START EXERCISE MATERIAL

(* ===== verification/Version.v ===== *)
(** * Formatting and comparison of versions

    [core/embed/trezorhal/mini_printf.c], [format_ver] of [bootloader/bootui.c],
    [compare_str_version] of [trezorhal/common.c] and [version_compare] of
    [emmc_wrapper/emmc_commands.c].  Strings are lists of character codes without the
    terminating zero; a store outside a buffer is [None]. *)

From stdpp Require Import base list numbers.
From Stdlib Require Import ZArith Lia.
From S2P Require Import Prelude.
Local Open Scope fw_scope.

Module Version.

(** ** [mini_itoa] *)

Definition digit_char (uppercase : bool) (d : Z) : Z :=
  if d <? 10 then 48 + d else (if uppercase then 65 else 97) + d - 10.

(** [do ... while (value > 0)], least significant digit first; a value of 32 bits has
    at most 32 digits in any radix. *)
Fixpoint digits (fuel : nat) (radix : Z) (uppercase : bool) (value : Z) : list Z :=
  match fuel with
  | O => []
  | S fuel =>
      let d := digit_char uppercase (value mod radix) in
      let value := value / radix in
      if 0 <? value then d :: digits fuel radix uppercase value else [d]
  end.

(** [for (i = 0; i < len / 2; i++)] swapping [i] and [len - i - 1]. *)
Fixpoint reverse_loop (n : nat) (i len : Z) (buffer : list Z) : list Z :=
  match n with
  | O => buffer
  | S n =>
      let j := znth 0 buffer i in
      let buffer := zupd buffer i (znth 0 buffer (len - i - 1)) in
      reverse_loop n (i + 1) len (zupd buffer (len - i - 1) j)
  end.

(** [value] is the 32-bit pattern of the argument. *)
Definition mini_itoa (value radix : Z) (uppercase unsig : bool) (zero_pad : Z) : list Z :=
  if 16 <? radix then []
  else
    let negative := (2 ^ 31 <=? value) && negb unsig in
    let value := if negative then u32 (- value) else value in
    let pbuffer := digits 32 radix uppercase value in
    let pbuffer := pbuffer ++ zrep (zero_pad - zlen pbuffer) 48 in
    let pbuffer := if negative then pbuffer ++ [45] else pbuffer in
    let len := zlen pbuffer in
    reverse_loop (Z.to_nat (len / 2)) 0 len pbuffer.

(** ** [mini_vsnprintf] *)

Inductive arg := AInt (v : Z) | AStr (s : list Z).

(** The buffer and the position of [pbuffer]. *)
Definition out : Type := list Z * Z.

Definition store (buffer : list Z) (i x : Z) : option (list Z) :=
  if (0 <=? i) && (i <? zlen buffer) then Some (zupd buffer i x) else None.

Definition putc (buffer_len ch : Z) (o : out) : option out :=
  let '(buffer, pos) := o in
  if buffer_len <=? u32 (pos + 1) then Some o
  else
    buffer ← store buffer pos ch;
    buffer ← store buffer (pos + 1) 0;
    Some (buffer, pos + 1).

Fixpoint copy (s : list Z) (o : out) : option out :=
  match s with
  | [] => Some o
  | c :: s => buffer ← store (fst o) (snd o) c; copy s (buffer, snd o + 1)
  end.

Definition puts (buffer_len : Z) (s : list Z) (o : out) : option out :=
  let room := u32 (buffer_len - snd o - 1) in
  let len := if room <? zlen s then room else zlen s in
  o ← copy (take (Z.to_nat len) s) o;
  buffer ← store (fst o) (snd o) 0;
  Some (buffer, snd o).

(** One conversion; an argument of another type than the conversion asks for is [None]. *)
Definition convert (buffer_len zero_pad ch : Z) (args : list arg) (o : out) : option (list arg * out) :=
  let number radix uppercase unsig :=
    match args with
    | AInt v :: args => o ← puts buffer_len (mini_itoa (u32 v) radix uppercase unsig zero_pad) o; Some (args, o)
    | _ => None
    end in
  if ch =? 117 then number 10 false true
  else if ch =? 100 then number 10 false false
  else if ch =? 120 then number 16 false true
  else if ch =? 88 then number 16 true true
  else if ch =? 99 then
    match args with
    | AInt v :: args => o ← putc buffer_len (u8 v) o; Some (args, o)
    | _ => None
    end
  else if ch =? 115 then
    match args with
    | AStr s :: args => o ← puts buffer_len s o; Some (args, o)
    | _ => None
    end
  else o ← putc buffer_len ch o; Some (args, o).

Fixpoint mini_vsnprintf_loop (buffer_len : Z) (fmt : list Z) (args : list arg) (o : out) : option out :=
  match fmt with
  | [] => Some o
  | ch :: fmt =>
      if buffer_len <=? u32 (snd o + 1) then Some o
      else if negb (ch =? 37) then o ← putc buffer_len ch o; mini_vsnprintf_loop buffer_len fmt args o
      else
        match fmt with
        | [] => Some o
        | ch :: fmt =>
            if ch =? 48 then
              match fmt with
              | [] => Some o
              | d :: fmt =>
                  let zero_pad := if (48 <=? d) && (d <=? 57) then d - 48 else 0 in
                  match fmt with
                  | [] => Some o
                  | ch :: fmt =>
                      '(args, o) ← convert buffer_len zero_pad ch args o;
                      mini_vsnprintf_loop buffer_len fmt args o
                  end
              end
            else
              '(args, o) ← convert buffer_len 0 ch args o;
              mini_vsnprintf_loop buffer_len fmt args o
        end
  end.

(** The buffer afterwards and the number of characters. *)
Definition mini_snprintf (buffer : list Z) (buffer_len : Z) (fmt : list Z) (args : list arg) : option out :=
  mini_vsnprintf_loop buffer_len fmt args (buffer, 0).

(** ** Versions *)

(** The string at the start of a buffer. *)
Fixpoint cstring (buffer : list Z) : list Z :=
  match buffer with
  | [] => []
  | c :: buffer => if c =? 0 then [] else c :: cstring buffer
  end.

(** "%d.%d.%d" *)
Definition ver_fmt : list Z := [37; 100; 46; 37; 100; 46; 37; 100].

(** [ver_str] is the static buffer; the string it holds afterwards. *)
Definition format_ver (ver_str : list Z) (format : list Z) (version : Z) : option (list Z) :=
  o ← mini_snprintf ver_str 64 format
        [AInt (version .& 0xFF); AInt (Z.shiftr version 8 .& 0xFF); AInt (Z.shiftr version 16 .& 0xFF)];
  Some (fst o).

Definition version_compare (vera verb : Z) : Z :=
  let a := vera .& 0xFF in let b := verb .& 0xFF in
  if negb (a =? b) then a - b
  else
    let a := Z.shiftr vera 8 .& 0xFF in let b := Z.shiftr verb 8 .& 0xFF in
    if negb (a =? b) then a - b
    else
      let a := Z.shiftr vera 16 .& 0xFF in let b := Z.shiftr verb 16 .& 0xFF in
      if negb (a =? b) then a - b
      else (Z.shiftr vera 24 .& 0xFF) - (Z.shiftr verb 24 .& 0xFF).

(** The inner loops, up to a dot or the end: the number and the rest. *)
Fixpoint vnum (version : list Z) (n : Z) : Z * list Z :=
  match version with
  | [] => (n, [])
  | c :: rest => if c =? 46 then (n, version) else vnum rest (n * 10 + (c - 48))
  end.

Fixpoint compare_loop (fuel : nat) (version1 version2 : list Z) : Z :=
  match fuel with
  | O => 0
  | S fuel =>
      match version1, version2 with
      | [], [] => 0
      | _, _ =>
          let '(vnum1, version1) := vnum version1 0 in
          let '(vnum2, version2) := vnum version2 0 in
          if vnum2 <? vnum1 then 1
          else if vnum1 <? vnum2 then -1
          else compare_loop fuel (tail version1) (tail version2)
      end
  end.

(** Each turn takes a character of one of the strings. *)
Definition compare_str_version (version1 version2 : list Z) : Z :=
  compare_loop (S (length version1 + length version2)) version1 version2.

Example format_demo : (cstring <$> format_ver (zrep 64 7) ver_fmt 0x050A02) = Some [50; 46; 49; 48; 46; 53].
Proof. vm_compute. reflexivity. Qed.

Example itoa_min : mini_itoa 0x80000000 10 false false 0 = [45; 50; 49; 52; 55; 52; 56; 51; 54; 52; 56].
Proof. vm_compute. reflexivity. Qed.

Example compare_demo : compare_str_version [49; 46; 57] [49; 46; 49; 48] = -1.
Proof. vm_compute. reflexivity. Qed.

End Version.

END EXERCISE MATERIAL

### YOUR ASSIGNMENT
Quote the data above from the line containing "else if ch =? 88 then number 16 true true" to the line containing "else o ← putc", inclusive, and stop.

### RESPONSE
  else if ch =? 88 then number 16 true true
  else if ch =? 99 then
    match args with
    | AInt v :: args => o ← putc buffer_len (u8 v) o; Some (args, o)
    | _ => None
    end
  else if ch =? 115 then
    match args with
    | AStr s :: args => o ← puts buffer_len s o; Some (args, o)
    | _ => None
    end
  else o ← putc buffer_len ch o; Some (args, o).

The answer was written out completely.